Collected data entries
--- START ---
Lemma _raw_attrs_StronglySorted (h : heap) (self : FieldSet.t) :
  StronglySorted (name_le h) (FieldSet._raw_attrs h self).
Proof. apply sort_by_name_StronglySorted. Qed.

Section get_attrs_selection.
Context `{!Fields, !WebHelpers, !Utils, !Models}.



End get_attrs_selection.



(** ** Errors of the selection *)

Section get_attrs_errors.
Context `{!Fields, !WebHelpers, !Utils, !Models}.

Lemma get_attrs_conflict (h : heap) (self : FieldSet.t) (kw : kwargs) :
  default [] (kw_include kw) ≠ [] →
  default [] (kw_exclude kw) ≠ [] →
  FieldSet.get_attrs h self kw
  = Raise (Exception "Specify at most one of include, exclude").
Proof.
  intros Hinc%truthy_true Hexc%truthy_true.
  unfold FieldSet.get_attrs, FieldSet.get_attrs_body.
  by rewrite Hinc, Hexc.
Qed.

(** C5.  When the include list and the exclude list are both non-empty,
    [get_attrs] raises the conflict error whatever the lists hold and
    whatever the form is, before any validation or selection; [render] with
    options that resolve to such lists raises the same error and returns no
    markup. *)
Theorem conflicting_filters_raise (h : heap) (self : FieldSet.t) (kw : kwargs) :
  default [] (kw_include kw) ≠ [] →
  default [] (kw_exclude kw) ≠ [] →
  FieldSet.get_attrs h self kw
  = Raise (Exception "Specify at most one of include, exclude")
  ∧ ∀ options, FieldSet.new_options self options = kw →
      FieldSet.render h self options
      = Raise (Exception "Specify at most one of include, exclude").
Proof.
  intros Hinc Hexc. split; [by apply get_attrs_conflict|].
  intros options <-. unfold FieldSet.render.
  by rewrite get_attrs_conflict.
Qed.

(** C8, amended.  When some of the include, exclude and options lists holds
    a value that is not a wrapper, and the include and exclude lists are not
    both non-empty, [get_attrs] raises [ValueError]; the message names the
    first such parameter, in the order include, exclude, options, and shows
    the value of that parameter, the whole list.  (When include and exclude
    are both non-empty the conflict error is raised first.) *)
Theorem invalid_filter_type_raises (h : heap) (self : FieldSet.t) (kw : kwargs) :
  truthy (default [] (kw_include kw)) && truthy (default [] (kw_exclude kw))
  = false →
  forallb (λ p, validate_columns p.2) (validated_params kw) = false →
  ∃ lst value,
    find (λ p, negb (validate_columns p.2)) (validated_params kw)
    = Some (lst, value)
    ∧ validate_columns value = false
    ∧ FieldSet.get_attrs h self kw
      = Raise (ValueError
          (lst +:+ " parameter should be an iterable of AttributeWrapper objects; was "
               +:+ py_str value)).
Proof.
  intros Hconf Hinv.
  unfold FieldSet.get_attrs, FieldSet.get_attrs_body. rewrite Hconf.
  unfold validated_params in *. cbn [forallb find snd FieldSet.validate_params] in *.
  destruct (validate_columns (default [] (kw_include kw))) eqn:Hi; cbn [negb];
    [|by eexists _, _].
  destruct (validate_columns (default [] (kw_exclude kw))) eqn:He; cbn [negb];
    [|by eexists _, _].
  destruct (validate_columns (default [] (kw_options kw))) eqn:Ho; cbn [negb];
    [done|by eexists _, _].
Qed.

End get_attrs_errors.

Lemma conflicting_filters_raise_witness :
  @FieldSet.render Sample.fields_by_column Sample.helpers Sample.utils
    Sample.models Sample.objects Sample.form
    (Sample.with_include [PyWrapper Sample.name_]
       (Sample.with_exclude [PyWrapper Sample.bio_] no_kwargs))
  = Raise (Exception "Specify at most one of include, exclude").
Proof.
  refine (proj2 (@conflicting_filters_raise Sample.fields_by_column
                   Sample.helpers Sample.utils Sample.models Sample.objects
                   Sample.form
                   (Sample.with_include [PyWrapper Sample.name_]
                      (Sample.with_exclude [PyWrapper Sample.bio_] no_kwargs))
                   _ _) _ _);
    [discriminate | discriminate | reflexivity].
Defined.

Lemma invalid_filter_type_raises_witness :
  @FieldSet.get_attrs Sample.fields_by_column Sample.utils Sample.objects
    Sample.form
    (Sample.with_exclude [PyWrapper Sample.bio_; PyOther "secret"] no_kwargs)
  = Raise (ValueError
      "exclude parameter should be an iterable of AttributeWrapper objects; was [<AttributeWrapper>,secret,]").
Proof.
  destruct (@invalid_filter_type_raises Sample.fields_by_column
              Sample.utils Sample.objects Sample.form
              (Sample.with_exclude [PyWrapper Sample.bio_; PyOther "secret"]
                 no_kwargs) eq_refl eq_refl)
    as (lst & value & Hfind & _ & Hraise).
  injection Hfind as <- <-. exact Hraise.
Defined.

(** C8 as stated fails: an include list holding a string beside a non-empty
    exclude list raises the conflict error, not [ValueError]. *)
Lemma invalid_include_beside_exclude_raises_conflict :
  let kw := Sample.with_include [PyOther "name"]
              (Sample.with_exclude [PyWrapper Sample.bio_] no_kwargs) in
  validate_columns (default [] (kw_include kw)) = false
  ∧ @FieldSet.get_attrs Sample.fields_by_column Sample.utils Sample.objects
      Sample.form kw
    = Raise (Exception "Specify at most one of include, exclude")
  ∧ ¬ ∃ msg, @FieldSet.get_attrs Sample.fields_by_column Sample.utils
               Sample.objects Sample.form kw
             = Raise (ValueError msg).
Proof.
  split_and!; [reflexivity|reflexivity|].
  intros [msg Hmsg]. vm_compute in Hmsg. discriminate Hmsg.
Qed.

(** ** Strings *)

Lemma string_app_assoc (s1 s2 s3 : string) :
  (s1 +:+ s2) +:+ s3 = s1 +:+ s2 +:+ s3.
Proof.
  induction s1 as [|c s1 IH]; [done|]. exact (f_equal (String c) IH).
Qed.

Lemma string_app_nil_r (s : string) : s +:+ EmptyString = s.
Proof.
  induction s as [|c s IH]; [done|]. exact (f_equal (String c) IH).
Qed.

Lemma string_app_nil_l (s : string) : EmptyString +:+ s = s.
Proof. reflexivity. Qed.

Lemma strip_nl_app (s rest : string) :
  strip_nl ((s +:+ nl) +:+ rest) = strip_nl (s +:+ nl) +:+ rest.
Proof.
  destruct s as [|c s]; [reflexivity|].
  unfold strip_nl.
  change (startswith_nl ((String c s +:+ nl) +:+ rest))
    with (bool_decide (c = "010"%char)).
  change (startswith_nl (String c s +:+ nl))
    with (bool_decide (c = "010"%char)).
  by destruct (bool_decide _).
Qed.

(** ** One field *)

Section field_render.
Context `{!Fields, !WebHelpers, !Utils}.

Lemma span_step (texts : gmap nat string) (cls field : string)
    (w : AttributeWrapper) :
  (if bool_decide (is_Some (texts !! col_id (column w)))
   then field +:+ nl +:+ content_tag "span" (texts !!! col_id (column w)) cls
   else field)
  = field +:+ span_part texts cls w.
Proof.
  unfold span_part. rewrite lookup_total_alt.
  destruct (texts !! col_id (column w)) as [text|]; simpl; [done|].
  by rewrite string_app_nil_r.
Qed.

(** [Field.render] on the wrapper [attr]: the markup, followed by the focus
    script when the field can take it and the renderer has not emitted it
    yet. *)
Lemma Field_render_eq (h : heap) (self : Field.t) (attr : ref)
    (options : kwargs) :
  let self' := Field.set_attr self attr in
  let opts := Field.new_options self options in
  let w := h !!! attr in
  Field.render h self' options
  = Ok (if can_focus opts w && negb (Field._focus_rendered self)
        then (field_markup opts (Field._make_label self) w +:+ focus_tag w,
              Field.set_focus_rendered self' true)
        else (field_markup opts (Field._make_label self) w, self')).
Proof.
  intros self' opts w. unfold Field.render.
  change (Field.new_options self' options) with opts.
  change (Field.f_wrapper self') with (Some attr).
  cbv iota. rewrite result_bind_Ok. fold w.
  unfold can_focus, field_markup, visible.
  destruct (bool_decide (render_as w = Some HiddenField)); [done|].
  cbn [negb andb].
  change (Field.get_make_label self') with (Field._make_label self).
  change (Field._focus_rendered self') with (Field._focus_rendered self).
  rewrite !span_step.
  set (make_label := default (Field._make_label self) (kw_make_label opts)).
  match goal with
  | |- context [if startswith_nl ?f then drop_first ?f else ?f] =>
      assert ((if startswith_nl f then drop_first f else f)
              = field_body opts make_label w) as ->
  end.
  { unfold field_body, label_part. fold (strip_nl).
    rewrite <-strip_nl_app. f_equal.
    destruct make_label; by rewrite ?string_app_nil_l, ?string_app_assoc. }
  unfold focus_matches, focus_tag.
  by destruct (_ && _).
Qed.

End field_render.

(** C4.  For a wrapper rendered as a hidden field, [Field.render] returns the
    input fragment of the wrapper and nothing else, whatever the options and
    the state of the renderer are: no label, no error or documentation span,
    no wrapping container, and no focus script.  The renderer is left as it
    was, so the focus script is still available to a later field. *)
Theorem hidden_field_is_input_only `{!Fields, !WebHelpers, !Utils}
    (h : heap) (self : Field.t) (attr : ref) (options : kwargs) :
  render_as (h !!! attr) = Some HiddenField →
  Field.render h (Field.set_attr self attr) options
  = Ok (wrapper_render (h !!! attr), Field.set_attr self attr).
Proof.
  intros Hhidden. rewrite Field_render_eq.
  unfold can_focus, field_markup, visible.
  by rewrite Hhidden, bool_decide_eq_true_2.
Qed.

Lemma hidden_field_is_input_only_witness :
  let field_render := @Field.init Sample.models 7 (Some 1) None true in
  @Field.render Sample.fields_by_column Sample.helpers Sample.utils
    Sample.objects (Field.set_attr field_render Sample.bio_hidden)
    (Sample.with_error {[ 12 := "too long" ]} no_kwargs)
  = Ok ("<input name=bio>", Field.set_attr field_render Sample.bio_hidden).
Proof.
  intros field_render.
  exact (@hidden_field_is_input_only Sample.fields_by_column Sample.helpers
           Sample.utils Sample.objects field_render Sample.bio_hidden
           (Sample.with_error {[ 12 := "too long" ]} no_kwargs) eq_refl).
Defined.

Lemma span_part_empty `{!WebHelpers} (texts : gmap nat string) (cls : string)
    (w : AttributeWrapper) :
  span_part texts cls w = EmptyString ↔ texts !! col_id (column w) = None.
Proof.
  unfold span_part. destruct (texts !! col_id (column w)); [|done].
  split; intros Heq; [|done].
  change (nl +:+ ?s) with (String "010"%char s) in Heq. discriminate Heq.
Qed.

(** C9.  For a field that is not hidden, the markup is the label part, the
    input fragment, the error span and the documentation span in this order
    (then wrapped and followed by the focus script as the case may be).  The
    error span is present exactly when the column of the wrapper is a key of
    the [error] map, and is then a line break and a [span] with the mapped
    message and the [span_err] class; likewise the documentation span with
    the [doc] map and the [span_doc] class. *)
Theorem error_and_doc_spans `{!Fields, !WebHelpers, !Utils}
    (h : heap) (self : Field.t) (attr : ref) (options : kwargs) :
  visible (h !!! attr) = true →
  let opts := Field.new_options self options in
  let w := h !!! attr in
  let errors := default ∅ (kw_error opts) in
  let docs := default ∅ (kw_doc opts) in
  let cls_span_err := default "span_err" (kw_span_err opts) in
  let cls_span_doc := default "span_doc" (kw_span_doc opts) in
  let err := span_part errors cls_span_err w in
  let doc := span_part docs cls_span_doc w in
  let label :=
    strip_nl
      (label_part opts (default (Field._make_label self) (kw_make_label opts)) w
       +:+ nl) in
  let body := label +:+ wrapper_render w +:+ err +:+ doc in
  let wrapped :=
    if Field._make_label self then wrap "<div>" body "</div>" else body in
  (∃ focus self',
     (focus = EmptyString ∨ focus = focus_tag w)
     ∧ Field.render h (Field.set_attr self attr) options
       = Ok (wrapped +:+ focus, self'))
  ∧ (err = EmptyString ↔ errors !! col_id (column w) = None)
  ∧ (∀ text, errors !! col_id (column w) = Some text →
       err = nl +:+ content_tag "span" text cls_span_err)
  ∧ (doc = EmptyString ↔ docs !! col_id (column w) = None)
  ∧ (∀ text, docs !! col_id (column w) = Some text →
       doc = nl +:+ content_tag "span" text cls_span_doc).
Proof.
  intros Hvis opts w errors docs cls_span_err cls_span_doc err doc label body
    wrapped.
  split_and!.
  - rewrite Field_render_eq. fold opts w.
    assert (field_markup opts (Field._make_label self) w = wrapped) as ->.
    { unfold field_markup. fold w in Hvis. by rewrite Hvis. }
    destruct (_ && _).
    + eexists _, _. split; [by right|done].
    + eexists EmptyString, _. split; [by left|].
      by rewrite string_app_nil_r.
  - apply span_part_empty.
  - intros text Htext. unfold err, span_part. by rewrite Htext.
  - apply span_part_empty.
  - intros text Htext. unfold doc, span_part. by rewrite Htext.
Qed.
--- END ---
ASSIGNMENT: Above are the records; from them, give again exactly the lines from the one containing "Sample.objects Sample.form kw" to the one containing "negb (Field._focus_rendered self)", both lines included, and nothing more.

COMPLETED EXERCISE:
               Sample.objects Sample.form kw
             = Raise (ValueError msg).
Proof.
  split_and!; [reflexivity|reflexivity|].
  intros [msg Hmsg]. vm_compute in Hmsg. discriminate Hmsg.
Qed.

(** ** Strings *)

Lemma string_app_assoc (s1 s2 s3 : string) :
  (s1 +:+ s2) +:+ s3 = s1 +:+ s2 +:+ s3.
Proof.
  induction s1 as [|c s1 IH]; [done|]. exact (f_equal (String c) IH).
Qed.

Lemma string_app_nil_r (s : string) : s +:+ EmptyString = s.
Proof.
  induction s as [|c s IH]; [done|]. exact (f_equal (String c) IH).
Qed.

Lemma string_app_nil_l (s : string) : EmptyString +:+ s = s.
Proof. reflexivity. Qed.

Lemma strip_nl_app (s rest : string) :
  strip_nl ((s +:+ nl) +:+ rest) = strip_nl (s +:+ nl) +:+ rest.
Proof.
  destruct s as [|c s]; [reflexivity|].
  unfold strip_nl.
  change (startswith_nl ((String c s +:+ nl) +:+ rest))
    with (bool_decide (c = "010"%char)).
  change (startswith_nl (String c s +:+ nl))
    with (bool_decide (c = "010"%char)).
  by destruct (bool_decide _).
Qed.

(** ** One field *)

Section field_render.
Context `{!Fields, !WebHelpers, !Utils}.

Lemma span_step (texts : gmap nat string) (cls field : string)
    (w : AttributeWrapper) :
  (if bool_decide (is_Some (texts !! col_id (column w)))
   then field +:+ nl +:+ content_tag "span" (texts !!! col_id (column w)) cls
   else field)
  = field +:+ span_part texts cls w.
Proof.
  unfold span_part. rewrite lookup_total_alt.
  destruct (texts !! col_id (column w)) as [text|]; simpl; [done|].
  by rewrite string_app_nil_r.
Qed.

(** [Field.render] on the wrapper [attr]: the markup, followed by the focus
    script when the field can take it and the renderer has not emitted it
    yet. *)
Lemma Field_render_eq (h : heap) (self : Field.t) (attr : ref)
    (options : kwargs) :
  let self' := Field.set_attr self attr in
  let opts := Field.new_options self options in
  let w := h !!! attr in
  Field.render h self' options
  = Ok (if can_focus opts w && negb (Field._focus_rendered self)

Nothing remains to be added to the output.